--- Task goal ---
Start at the first line of the material. Repeat each line exactly through the one containing "Lemma upage_round va", then stop.

--- Records provided ---

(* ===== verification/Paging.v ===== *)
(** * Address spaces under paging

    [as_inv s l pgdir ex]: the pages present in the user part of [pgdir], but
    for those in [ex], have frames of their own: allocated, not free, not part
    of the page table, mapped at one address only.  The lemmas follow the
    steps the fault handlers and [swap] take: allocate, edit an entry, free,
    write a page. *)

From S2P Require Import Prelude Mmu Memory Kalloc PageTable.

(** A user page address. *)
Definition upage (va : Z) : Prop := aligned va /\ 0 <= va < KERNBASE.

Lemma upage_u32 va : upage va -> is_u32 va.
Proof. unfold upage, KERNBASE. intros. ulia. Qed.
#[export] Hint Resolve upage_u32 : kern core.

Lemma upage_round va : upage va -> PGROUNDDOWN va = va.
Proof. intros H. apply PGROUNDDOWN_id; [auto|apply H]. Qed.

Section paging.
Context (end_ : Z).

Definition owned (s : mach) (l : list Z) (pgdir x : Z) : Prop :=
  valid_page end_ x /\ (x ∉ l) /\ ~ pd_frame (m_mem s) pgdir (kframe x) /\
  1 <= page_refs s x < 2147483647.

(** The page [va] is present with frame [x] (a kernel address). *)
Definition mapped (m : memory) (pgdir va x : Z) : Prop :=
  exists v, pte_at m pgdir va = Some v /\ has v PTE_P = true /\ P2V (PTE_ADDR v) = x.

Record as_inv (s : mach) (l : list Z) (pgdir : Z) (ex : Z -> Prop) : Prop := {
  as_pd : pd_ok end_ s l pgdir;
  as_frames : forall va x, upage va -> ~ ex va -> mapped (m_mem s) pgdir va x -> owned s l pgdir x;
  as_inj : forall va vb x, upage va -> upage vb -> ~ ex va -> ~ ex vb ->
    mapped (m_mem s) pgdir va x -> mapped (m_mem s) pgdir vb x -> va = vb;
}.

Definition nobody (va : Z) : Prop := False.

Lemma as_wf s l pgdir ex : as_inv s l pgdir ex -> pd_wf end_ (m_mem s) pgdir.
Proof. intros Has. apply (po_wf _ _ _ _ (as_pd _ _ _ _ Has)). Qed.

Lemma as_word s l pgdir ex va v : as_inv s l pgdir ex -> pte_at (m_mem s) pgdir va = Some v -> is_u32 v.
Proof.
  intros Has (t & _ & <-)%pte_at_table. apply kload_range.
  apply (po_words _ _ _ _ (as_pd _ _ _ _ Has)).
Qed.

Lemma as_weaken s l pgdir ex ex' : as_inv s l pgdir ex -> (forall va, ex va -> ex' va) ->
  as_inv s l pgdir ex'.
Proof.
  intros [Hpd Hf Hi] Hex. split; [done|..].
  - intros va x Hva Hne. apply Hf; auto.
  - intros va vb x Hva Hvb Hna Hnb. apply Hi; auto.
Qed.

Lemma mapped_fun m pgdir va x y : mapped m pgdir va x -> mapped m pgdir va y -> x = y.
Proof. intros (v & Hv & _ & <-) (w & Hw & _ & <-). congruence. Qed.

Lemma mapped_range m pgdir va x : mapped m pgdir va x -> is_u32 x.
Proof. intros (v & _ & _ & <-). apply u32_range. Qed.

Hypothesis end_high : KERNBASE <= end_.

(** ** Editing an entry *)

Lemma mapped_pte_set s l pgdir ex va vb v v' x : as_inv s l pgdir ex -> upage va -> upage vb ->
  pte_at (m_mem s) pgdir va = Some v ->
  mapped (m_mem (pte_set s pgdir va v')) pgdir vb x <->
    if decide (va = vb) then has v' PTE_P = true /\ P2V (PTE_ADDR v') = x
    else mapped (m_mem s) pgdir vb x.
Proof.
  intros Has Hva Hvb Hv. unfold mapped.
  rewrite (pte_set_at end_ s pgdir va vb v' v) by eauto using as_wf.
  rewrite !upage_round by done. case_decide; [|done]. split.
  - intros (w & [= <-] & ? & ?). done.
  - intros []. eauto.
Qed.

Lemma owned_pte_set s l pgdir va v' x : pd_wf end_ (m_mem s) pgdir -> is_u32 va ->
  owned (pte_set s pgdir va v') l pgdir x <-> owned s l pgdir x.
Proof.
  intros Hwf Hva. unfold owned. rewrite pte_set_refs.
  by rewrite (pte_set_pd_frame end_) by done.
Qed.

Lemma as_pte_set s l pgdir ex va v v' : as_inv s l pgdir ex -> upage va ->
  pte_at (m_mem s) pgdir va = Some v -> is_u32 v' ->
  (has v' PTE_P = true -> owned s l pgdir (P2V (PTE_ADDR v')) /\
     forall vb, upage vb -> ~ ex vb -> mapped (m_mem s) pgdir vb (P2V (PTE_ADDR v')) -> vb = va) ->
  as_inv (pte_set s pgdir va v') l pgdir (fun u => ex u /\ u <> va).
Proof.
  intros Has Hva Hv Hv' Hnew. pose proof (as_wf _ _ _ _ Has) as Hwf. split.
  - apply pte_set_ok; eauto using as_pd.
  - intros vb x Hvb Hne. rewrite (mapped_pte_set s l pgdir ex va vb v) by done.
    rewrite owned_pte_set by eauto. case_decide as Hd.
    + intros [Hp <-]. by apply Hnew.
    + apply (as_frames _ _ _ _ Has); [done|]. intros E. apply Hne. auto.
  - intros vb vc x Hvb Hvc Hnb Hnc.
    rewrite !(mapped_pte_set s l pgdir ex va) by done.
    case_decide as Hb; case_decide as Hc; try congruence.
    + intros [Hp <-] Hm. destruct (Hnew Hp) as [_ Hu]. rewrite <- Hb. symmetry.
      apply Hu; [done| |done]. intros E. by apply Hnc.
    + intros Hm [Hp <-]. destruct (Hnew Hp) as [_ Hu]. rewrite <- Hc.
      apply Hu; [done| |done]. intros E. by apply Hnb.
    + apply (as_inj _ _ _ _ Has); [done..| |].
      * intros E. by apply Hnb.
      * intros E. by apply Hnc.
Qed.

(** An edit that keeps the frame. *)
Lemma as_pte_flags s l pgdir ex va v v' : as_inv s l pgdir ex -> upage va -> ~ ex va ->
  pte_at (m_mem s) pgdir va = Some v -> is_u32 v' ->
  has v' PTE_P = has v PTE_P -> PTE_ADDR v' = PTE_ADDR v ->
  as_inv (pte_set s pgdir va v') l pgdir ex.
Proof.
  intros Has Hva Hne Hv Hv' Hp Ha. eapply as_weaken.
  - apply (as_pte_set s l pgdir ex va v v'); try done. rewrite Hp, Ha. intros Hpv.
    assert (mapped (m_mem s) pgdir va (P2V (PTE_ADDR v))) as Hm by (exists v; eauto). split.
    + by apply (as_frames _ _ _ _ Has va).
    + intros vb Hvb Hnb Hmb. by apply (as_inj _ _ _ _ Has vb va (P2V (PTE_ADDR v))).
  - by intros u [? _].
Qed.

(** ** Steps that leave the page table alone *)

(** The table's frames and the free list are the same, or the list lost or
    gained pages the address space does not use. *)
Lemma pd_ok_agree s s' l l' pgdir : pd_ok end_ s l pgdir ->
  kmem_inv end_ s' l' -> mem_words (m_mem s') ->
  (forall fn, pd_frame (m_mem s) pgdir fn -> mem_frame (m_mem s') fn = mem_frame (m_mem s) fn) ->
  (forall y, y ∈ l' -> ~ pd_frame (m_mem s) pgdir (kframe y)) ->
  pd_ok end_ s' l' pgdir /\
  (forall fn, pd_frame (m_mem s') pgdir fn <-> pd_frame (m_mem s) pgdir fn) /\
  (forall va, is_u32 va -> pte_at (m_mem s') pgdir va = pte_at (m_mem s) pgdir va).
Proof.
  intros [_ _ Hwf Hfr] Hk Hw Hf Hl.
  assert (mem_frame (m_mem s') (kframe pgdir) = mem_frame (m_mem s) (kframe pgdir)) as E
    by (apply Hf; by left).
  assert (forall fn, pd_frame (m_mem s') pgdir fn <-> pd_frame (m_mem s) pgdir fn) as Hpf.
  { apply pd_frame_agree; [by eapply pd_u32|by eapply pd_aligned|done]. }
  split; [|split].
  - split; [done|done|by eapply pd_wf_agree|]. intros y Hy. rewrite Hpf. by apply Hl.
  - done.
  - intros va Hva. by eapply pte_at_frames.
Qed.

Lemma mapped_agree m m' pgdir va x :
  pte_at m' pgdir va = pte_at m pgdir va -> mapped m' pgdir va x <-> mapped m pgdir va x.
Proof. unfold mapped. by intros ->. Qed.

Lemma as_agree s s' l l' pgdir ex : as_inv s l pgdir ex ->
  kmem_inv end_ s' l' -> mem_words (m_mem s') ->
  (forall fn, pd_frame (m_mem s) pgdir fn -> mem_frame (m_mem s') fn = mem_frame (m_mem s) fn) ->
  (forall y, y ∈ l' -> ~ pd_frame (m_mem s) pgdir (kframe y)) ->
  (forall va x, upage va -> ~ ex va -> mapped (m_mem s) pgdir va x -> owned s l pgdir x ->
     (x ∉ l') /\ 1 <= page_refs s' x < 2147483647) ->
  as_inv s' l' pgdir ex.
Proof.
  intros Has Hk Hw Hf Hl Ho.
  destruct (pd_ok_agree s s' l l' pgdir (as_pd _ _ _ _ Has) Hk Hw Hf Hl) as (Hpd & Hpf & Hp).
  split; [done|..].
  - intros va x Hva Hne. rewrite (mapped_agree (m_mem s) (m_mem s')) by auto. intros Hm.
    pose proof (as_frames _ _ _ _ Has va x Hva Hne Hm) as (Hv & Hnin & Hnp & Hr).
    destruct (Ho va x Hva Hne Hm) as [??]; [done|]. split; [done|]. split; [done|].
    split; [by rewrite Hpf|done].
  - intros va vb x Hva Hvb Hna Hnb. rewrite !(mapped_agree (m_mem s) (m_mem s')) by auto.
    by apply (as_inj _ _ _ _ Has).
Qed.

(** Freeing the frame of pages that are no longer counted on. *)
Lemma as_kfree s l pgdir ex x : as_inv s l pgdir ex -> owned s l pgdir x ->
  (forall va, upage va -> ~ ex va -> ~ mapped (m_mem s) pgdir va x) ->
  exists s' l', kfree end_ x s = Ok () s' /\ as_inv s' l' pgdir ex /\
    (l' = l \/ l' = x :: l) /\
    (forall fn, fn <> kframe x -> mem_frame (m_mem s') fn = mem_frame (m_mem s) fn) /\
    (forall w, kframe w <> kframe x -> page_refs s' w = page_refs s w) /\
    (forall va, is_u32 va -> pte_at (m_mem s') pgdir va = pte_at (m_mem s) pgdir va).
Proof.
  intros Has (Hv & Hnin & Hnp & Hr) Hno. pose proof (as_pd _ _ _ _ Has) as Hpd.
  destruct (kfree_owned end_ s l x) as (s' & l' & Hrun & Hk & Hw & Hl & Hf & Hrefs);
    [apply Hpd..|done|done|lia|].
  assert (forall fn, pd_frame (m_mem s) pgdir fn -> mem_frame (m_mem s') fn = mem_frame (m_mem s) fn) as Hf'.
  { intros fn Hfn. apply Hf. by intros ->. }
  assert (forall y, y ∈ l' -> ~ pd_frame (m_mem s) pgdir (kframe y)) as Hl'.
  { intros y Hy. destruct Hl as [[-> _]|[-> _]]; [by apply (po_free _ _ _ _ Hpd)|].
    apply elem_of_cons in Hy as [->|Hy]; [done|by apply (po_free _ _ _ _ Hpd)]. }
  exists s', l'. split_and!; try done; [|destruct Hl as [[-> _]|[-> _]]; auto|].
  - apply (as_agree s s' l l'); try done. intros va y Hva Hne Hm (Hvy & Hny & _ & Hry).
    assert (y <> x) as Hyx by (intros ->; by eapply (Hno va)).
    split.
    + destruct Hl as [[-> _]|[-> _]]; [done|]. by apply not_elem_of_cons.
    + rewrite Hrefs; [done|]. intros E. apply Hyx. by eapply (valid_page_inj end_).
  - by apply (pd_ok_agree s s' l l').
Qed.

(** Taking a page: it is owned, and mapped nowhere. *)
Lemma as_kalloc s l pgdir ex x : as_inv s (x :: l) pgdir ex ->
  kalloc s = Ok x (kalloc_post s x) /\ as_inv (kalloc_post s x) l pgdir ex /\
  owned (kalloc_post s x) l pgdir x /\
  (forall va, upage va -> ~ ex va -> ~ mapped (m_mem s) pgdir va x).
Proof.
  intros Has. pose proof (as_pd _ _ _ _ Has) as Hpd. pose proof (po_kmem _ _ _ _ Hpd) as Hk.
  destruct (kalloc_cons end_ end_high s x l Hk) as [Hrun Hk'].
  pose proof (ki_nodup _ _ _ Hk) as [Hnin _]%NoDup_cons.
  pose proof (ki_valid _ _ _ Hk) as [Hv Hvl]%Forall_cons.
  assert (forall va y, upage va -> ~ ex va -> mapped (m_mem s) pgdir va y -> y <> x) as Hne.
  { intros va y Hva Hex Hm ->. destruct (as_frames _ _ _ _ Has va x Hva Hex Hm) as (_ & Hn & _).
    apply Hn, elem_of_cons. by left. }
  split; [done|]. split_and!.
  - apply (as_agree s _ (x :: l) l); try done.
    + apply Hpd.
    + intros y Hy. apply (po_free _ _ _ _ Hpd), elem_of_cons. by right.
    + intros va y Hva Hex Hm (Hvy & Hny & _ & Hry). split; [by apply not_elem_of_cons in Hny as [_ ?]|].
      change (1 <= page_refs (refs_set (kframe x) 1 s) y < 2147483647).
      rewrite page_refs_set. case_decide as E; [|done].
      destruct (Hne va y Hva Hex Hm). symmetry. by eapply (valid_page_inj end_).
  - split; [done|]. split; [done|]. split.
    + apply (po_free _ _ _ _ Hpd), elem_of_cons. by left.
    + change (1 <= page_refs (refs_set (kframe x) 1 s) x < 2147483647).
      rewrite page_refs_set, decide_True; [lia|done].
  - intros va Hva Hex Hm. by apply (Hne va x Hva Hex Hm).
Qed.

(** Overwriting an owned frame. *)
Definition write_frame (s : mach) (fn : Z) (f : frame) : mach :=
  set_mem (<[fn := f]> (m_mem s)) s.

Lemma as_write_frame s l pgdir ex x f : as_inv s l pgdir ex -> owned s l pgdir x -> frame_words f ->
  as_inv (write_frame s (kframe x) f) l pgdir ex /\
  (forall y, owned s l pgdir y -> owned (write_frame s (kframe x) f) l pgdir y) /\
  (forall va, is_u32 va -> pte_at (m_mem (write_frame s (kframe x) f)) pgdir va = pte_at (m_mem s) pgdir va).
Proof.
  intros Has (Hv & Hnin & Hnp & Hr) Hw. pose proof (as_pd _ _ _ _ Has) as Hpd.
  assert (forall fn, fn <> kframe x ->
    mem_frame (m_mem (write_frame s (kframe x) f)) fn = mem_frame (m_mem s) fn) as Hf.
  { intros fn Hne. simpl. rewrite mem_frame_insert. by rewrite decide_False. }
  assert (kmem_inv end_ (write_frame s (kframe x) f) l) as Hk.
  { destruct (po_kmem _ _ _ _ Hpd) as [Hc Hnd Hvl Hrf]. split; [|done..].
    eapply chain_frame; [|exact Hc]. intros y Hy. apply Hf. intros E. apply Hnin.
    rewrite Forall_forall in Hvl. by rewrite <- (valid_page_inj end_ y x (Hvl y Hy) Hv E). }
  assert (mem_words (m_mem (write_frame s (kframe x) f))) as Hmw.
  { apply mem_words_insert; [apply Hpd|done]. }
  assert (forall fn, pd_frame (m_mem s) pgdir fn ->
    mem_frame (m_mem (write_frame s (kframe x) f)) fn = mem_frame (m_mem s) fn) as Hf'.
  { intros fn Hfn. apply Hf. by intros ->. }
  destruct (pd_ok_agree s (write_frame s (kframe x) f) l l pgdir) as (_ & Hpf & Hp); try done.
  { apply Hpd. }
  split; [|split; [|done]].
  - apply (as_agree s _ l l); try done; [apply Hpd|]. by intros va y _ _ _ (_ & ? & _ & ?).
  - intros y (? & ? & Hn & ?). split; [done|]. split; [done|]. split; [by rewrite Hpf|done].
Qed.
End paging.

--- Answer below ---
(* ===== verification/Paging.v ===== *)
(** * Address spaces under paging

    [as_inv s l pgdir ex]: the pages present in the user part of [pgdir], but
    for those in [ex], have frames of their own: allocated, not free, not part
    of the page table, mapped at one address only.  The lemmas follow the
    steps the fault handlers and [swap] take: allocate, edit an entry, free,
    write a page. *)

From S2P Require Import Prelude Mmu Memory Kalloc PageTable.

(** A user page address. *)
Definition upage (va : Z) : Prop := aligned va /\ 0 <= va < KERNBASE.

Lemma upage_u32 va : upage va -> is_u32 va.
Proof. unfold upage, KERNBASE. intros. ulia. Qed.
#[export] Hint Resolve upage_u32 : kern core.

Lemma upage_round va : upage va -> PGROUNDDOWN va = va.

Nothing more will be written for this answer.